— Aim of the task —
Please return the records below exactly as they stand.

— Input data —
Lemma find_first_Some {A} (p : A → bool) l x :
  find_first p l = Some x ↔
  ∃ l1 l2, l = l1 ++ x :: l2 ∧ p x = true ∧ Forall (λ y, p y = false) l1.
Proof.
  induction l as [|y l IH]; simpl; [split; [done|intros (l1&l2&Hl&_); by destruct l1]|].
  destruct (p y) eqn:Hy.
  - split.
    + intros [= ->]. exists [], l. naive_solver.
    + intros (l1&l2&Hl&Hp&Hn). destruct l1 as [|z l1]; simplify_eq/=; [done|].
      inversion_clear Hn; congruence.
  - rewrite IH. split.
    + intros (l1&l2&->&Hp&Hn). exists (y :: l1), l2. naive_solver.
    + intros (l1&l2&Hl&Hp&Hn). destruct l1 as [|z l1]; simplify_eq/=; [congruence|].
      inversion_clear Hn. eauto.
Qed.

Lemma find_first_Some_elem {A} (p : A → bool) l x :
  find_first p l = Some x → x ∈ l ∧ p x = true.
Proof. intros (l1&l2&->&Hp&_)%find_first_Some. set_solver. Qed.

Lemma find_first_None {A} (p : A → bool) l :
  find_first p l = None ↔ ∀ x, x ∈ l → p x = false.
Proof.
  induction l as [|y l IH]; simpl; [split; [set_solver|done]|].
  destruct (p y) eqn:Hy.
  - split; [done|]. intros H. rewrite (H y) in Hy; [done|set_solver].
  - rewrite IH. set_solver.
Qed.

Lemma for_each_Ok {E A} (f : A → result E unit) l :
  for_each f l = Ok tt ↔ ∀ x, x ∈ l → f x = Ok tt.
Proof.
  induction l as [|x l IH]; simpl; [split; [set_solver|done]|].
  destruct (f x) as [[]|e] eqn:Hx; simpl.
  - rewrite IH. split; [intros H y [->|]%elem_of_cons; auto|].
    intros H y Hy. apply H. set_solver.
  - split; [done|]. intros H. rewrite (H x) in Hx; [done|set_solver].
Qed.
Lemma split_labels_id l : contains_char "." l = false → split_labels l = [l].
Proof.
  induction l as [|c l IH]; cbn [contains_char split_labels]; [done|]. intros [Hc Hl]%orb_false_iff.
  rewrite (IH Hl), Ascii.eqb_sym. by rewrite Hc.
Qed.

Lemma join_split_labels ls :
  ls ≠ [] → Forall (λ l, contains_char "." l = false) ls → split_labels (join_dots ls) = ls.
Proof.
  induction ls as [|l [|l' ls] IH]; [done|intros _ Hf; inv Hf; by apply split_labels_id|]. intros _ Hf. inv Hf.
  change (join_dots (l :: l' :: ls)) with (l +:+ "." +:+ join_dots (l' :: ls)). rewrite split_labels_app by done.
  f_equal. by apply IH.
Qed.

— Final answer —
Lemma find_first_Some {A} (p : A → bool) l x :
  find_first p l = Some x ↔
  ∃ l1 l2, l = l1 ++ x :: l2 ∧ p x = true ∧ Forall (λ y, p y = false) l1.
Proof.
  induction l as [|y l IH]; simpl; [split; [done|intros (l1&l2&Hl&_); by destruct l1]|].
  destruct (p y) eqn:Hy.
  - split.
    + intros [= ->]. exists [], l. naive_solver.
    + intros (l1&l2&Hl&Hp&Hn). destruct l1 as [|z l1]; simplify_eq/=; [done|].
      inversion_clear Hn; congruence.
  - rewrite IH. split.
    + intros (l1&l2&->&Hp&Hn). exists (y :: l1), l2. naive_solver.
    + intros (l1&l2&Hl&Hp&Hn). destruct l1 as [|z l1]; simplify_eq/=; [congruence|].
      inversion_clear Hn. eauto.
Qed.

Lemma find_first_Some_elem {A} (p : A → bool) l x :
  find_first p l = Some x → x ∈ l ∧ p x = true.
Proof. intros (l1&l2&->&Hp&_)%find_first_Some. set_solver. Qed.

Lemma find_first_None {A} (p : A → bool) l :
  find_first p l = None ↔ ∀ x, x ∈ l → p x = false.
Proof.
  induction l as [|y l IH]; simpl; [split; [set_solver|done]|].
  destruct (p y) eqn:Hy.
  - split; [done|]. intros H. rewrite (H y) in Hy; [done|set_solver].
  - rewrite IH. set_solver.
Qed.

Lemma for_each_Ok {E A} (f : A → result E unit) l :
  for_each f l = Ok tt ↔ ∀ x, x ∈ l → f x = Ok tt.
Proof.
  induction l as [|x l IH]; simpl; [split; [set_solver|done]|].
  destruct (f x) as [[]|e] eqn:Hx; simpl.
  - rewrite IH. split; [intros H y [->|]%elem_of_cons; auto|].
    intros H y Hy. apply H. set_solver.
  - split; [done|]. intros H. rewrite (H x) in Hx; [done|set_solver].
Qed.
Lemma split_labels_id l : contains_char "." l = false → split_labels l = [l].
Proof.
  induction l as [|c l IH]; cbn [contains_char split_labels]; [done|]. intros [Hc Hl]%orb_false_iff.
  rewrite (IH Hl), Ascii.eqb_sym. by rewrite Hc.
Qed.

Lemma join_split_labels ls :
  ls ≠ [] → Forall (λ l, contains_char "." l = false) ls → split_labels (join_dots ls) = ls.
Proof.
  induction ls as [|l [|l' ls] IH]; [done|intros _ Hf; inv Hf; by apply split_labels_id|]. intros _ Hf. inv Hf.
  change (join_dots (l :: l' :: ls)) with (l +:+ "." +:+ join_dots (l' :: ls)). rewrite split_labels_app by done.
  f_equal. by apply IH.
Qed.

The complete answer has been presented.